[MATERIAL PROVIDED Boundary: Start]

Definition WithHelmChartRef (chartRef : option ChartReference) (b : HelmReleaseSpec) :=
  match chartRef with None => b | Some r => set_hs_ChartRef (Some r) b end.
(** [WithChart]; the template is its serialised form *)
Definition WithChart (specRef : string) (b : HelmReleaseSpec) := set_hs_Chart (Some specRef) b.
Definition WithMaxHistory (num : Z) (b : HelmReleaseSpec) :=
  if (num <? 0)%Z then b else set_hs_MaxHistory (Some num) b.
Definition WithInterval (duration : Z) (b : HelmReleaseSpec) :=
  if (duration <=? 0)%Z then b else set_hs_Interval duration b.
Definition WithTimeout (timeout : Z) (b : HelmReleaseSpec) :=
  if (timeout <=? 0)%Z then b else set_hs_Timeout (Some timeout) b.
Definition WithValues (byteValues : option string) (b : HelmReleaseSpec) :=
  match byteValues with None => b | Some v => set_hs_Values v b end.
Definition WithValuesFrom (ref : list ValuesReference) (b : HelmReleaseSpec) :=
  if (length ref =? 0)%nat then b else set_hs_ValuesFrom ref b.
Definition WithReleaseName (name : string) (b : HelmReleaseSpec) :=
  if bool_decide (name = "") then b else set_hs_ReleaseName name b.
Definition WithStorageNamespace (namespace : string) (b : HelmReleaseSpec) :=
  if bool_decide (namespace = "") then b else set_hs_StorageNamespace namespace b.
Definition WithTargetNamespace (namespace : string) (b : HelmReleaseSpec) :=
  if bool_decide (namespace = "") then b else set_hs_TargetNamespace namespace b.
Definition WithInstall (install : option Install) (b : HelmReleaseSpec) :=
  set_hs_Install (Some (default (mk_install false (Some DefaultTimeout) DefaultRetry) install)) b.
Definition WithUpgrade (upgrade : option Upgrade) (b : HelmReleaseSpec) :=
  set_hs_Upgrade (Some (default (mk_upgrade "" (Some DefaultTimeout) DefaultRetry) upgrade)) b.
Definition WithRollback (rollback : option Rollback) (b : HelmReleaseSpec) :=
  set_hs_Rollback (Some (default (mk_rollback (Some DefaultTimeout)) rollback)) b.
Definition WithDriftDetection (driftDetection : option DriftDetection) (b : HelmReleaseSpec) :=
  set_hs_DriftDetection (Some (default (mk_drift DriftDetectionEnabled []) driftDetection)) b.
Definition WithSuspend (suspend : bool) (b : HelmReleaseSpec) := set_hs_Suspend suspend b.
Definition WithTest (test : option HelmTest) (b : HelmReleaseSpec) :=
  let test := default (mk_test true (Some DefaultTimeout)) test in
  if negb (te_Enable test) then b else set_hs_Test (Some test) b.
Definition WithUninstall (uninstall : option Uninstall) (b : HelmReleaseSpec) :=
  set_hs_Uninstall (Some (default (mk_uninstall (Some DefaultTimeout)) uninstall)) b.
Definition WithDependsOn (dependencies : list string) (b : HelmReleaseSpec) :=
  if (length dependencies =? 0)%nat then b else set_hs_DependsOn dependencies b.
Definition WithKubeConfig (kc : SecretKeyReference) (b : HelmReleaseSpec) :=
  if bool_decide (skr_Name kc = "") then b else set_hs_KubeConfig (Some kc) b.
Definition WithPostRenderers (postRenderers : list (list (string * string))) (b : HelmReleaseSpec) :=
  if (length postRenderers =? 0)%nat then b else set_hs_PostRenderers postRenderers b.
Definition Build (b : HelmReleaseSpec) : result HelmReleaseSpec :=
  match hs_ChartRef b with
  | None => Err (new_error "chartRef must be set")
  | Some _ => Ok b
  end.

(** [common.EnsureAnnotation] *)
Definition EnsureAnnotation {O} `{Object O} (key value : string) (obj : O) : O :=
  if bool_decide (value = "") then SetAnnotations (delete key (GetAnnotations obj)) obj
  else SetAnnotations (<[key := value]> (GetAnnotations obj)) obj.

[MATERIAL PROVIDED Boundary: End]

The material above must be written out again in full, exactly.

*THE ANSWER*:
Definition WithHelmChartRef (chartRef : option ChartReference) (b : HelmReleaseSpec) :=
  match chartRef with None => b | Some r => set_hs_ChartRef (Some r) b end.
(** [WithChart]; the template is its serialised form *)
Definition WithChart (specRef : string) (b : HelmReleaseSpec) := set_hs_Chart (Some specRef) b.
Definition WithMaxHistory (num : Z) (b : HelmReleaseSpec) :=
  if (num <? 0)%Z then b else set_hs_MaxHistory (Some num) b.
Definition WithInterval (duration : Z) (b : HelmReleaseSpec) :=
  if (duration <=? 0)%Z then b else set_hs_Interval duration b.
Definition WithTimeout (timeout : Z) (b : HelmReleaseSpec) :=
  if (timeout <=? 0)%Z then b else set_hs_Timeout (Some timeout) b.
Definition WithValues (byteValues : option string) (b : HelmReleaseSpec) :=
  match byteValues with None => b | Some v => set_hs_Values v b end.
Definition WithValuesFrom (ref : list ValuesReference) (b : HelmReleaseSpec) :=
  if (length ref =? 0)%nat then b else set_hs_ValuesFrom ref b.
Definition WithReleaseName (name : string) (b : HelmReleaseSpec) :=
  if bool_decide (name = "") then b else set_hs_ReleaseName name b.
Definition WithStorageNamespace (namespace : string) (b : HelmReleaseSpec) :=
  if bool_decide (namespace = "") then b else set_hs_StorageNamespace namespace b.
Definition WithTargetNamespace (namespace : string) (b : HelmReleaseSpec) :=
  if bool_decide (namespace = "") then b else set_hs_TargetNamespace namespace b.
Definition WithInstall (install : option Install) (b : HelmReleaseSpec) :=
  set_hs_Install (Some (default (mk_install false (Some DefaultTimeout) DefaultRetry) install)) b.
Definition WithUpgrade (upgrade : option Upgrade) (b : HelmReleaseSpec) :=
  set_hs_Upgrade (Some (default (mk_upgrade "" (Some DefaultTimeout) DefaultRetry) upgrade)) b.
Definition WithRollback (rollback : option Rollback) (b : HelmReleaseSpec) :=
  set_hs_Rollback (Some (default (mk_rollback (Some DefaultTimeout)) rollback)) b.
Definition WithDriftDetection (driftDetection : option DriftDetection) (b : HelmReleaseSpec) :=
  set_hs_DriftDetection (Some (default (mk_drift DriftDetectionEnabled []) driftDetection)) b.
Definition WithSuspend (suspend : bool) (b : HelmReleaseSpec) := set_hs_Suspend suspend b.
Definition WithTest (test : option HelmTest) (b : HelmReleaseSpec) :=
  let test := default (mk_test true (Some DefaultTimeout)) test in
  if negb (te_Enable test) then b else set_hs_Test (Some test) b.
Definition WithUninstall (uninstall : option Uninstall) (b : HelmReleaseSpec) :=
  set_hs_Uninstall (Some (default (mk_uninstall (Some DefaultTimeout)) uninstall)) b.
Definition WithDependsOn (dependencies : list string) (b : HelmReleaseSpec) :=
  if (length dependencies =? 0)%nat then b else set_hs_DependsOn dependencies b.
Definition WithKubeConfig (kc : SecretKeyReference) (b : HelmReleaseSpec) :=
  if bool_decide (skr_Name kc = "") then b else set_hs_KubeConfig (Some kc) b.
Definition WithPostRenderers (postRenderers : list (list (string * string))) (b : HelmReleaseSpec) :=
  if (length postRenderers =? 0)%nat then b else set_hs_PostRenderers postRenderers b.
Definition Build (b : HelmReleaseSpec) : result HelmReleaseSpec :=
  match hs_ChartRef b with
  | None => Err (new_error "chartRef must be set")
  | Some _ => Ok b
  end.

(** [common.EnsureAnnotation] *)
Definition EnsureAnnotation {O} `{Object O} (key value : string) (obj : O) : O :=
  if bool_decide (value = "") then SetAnnotations (delete key (GetAnnotations obj)) obj
  else SetAnnotations (<[key := value]> (GetAnnotations obj)) obj.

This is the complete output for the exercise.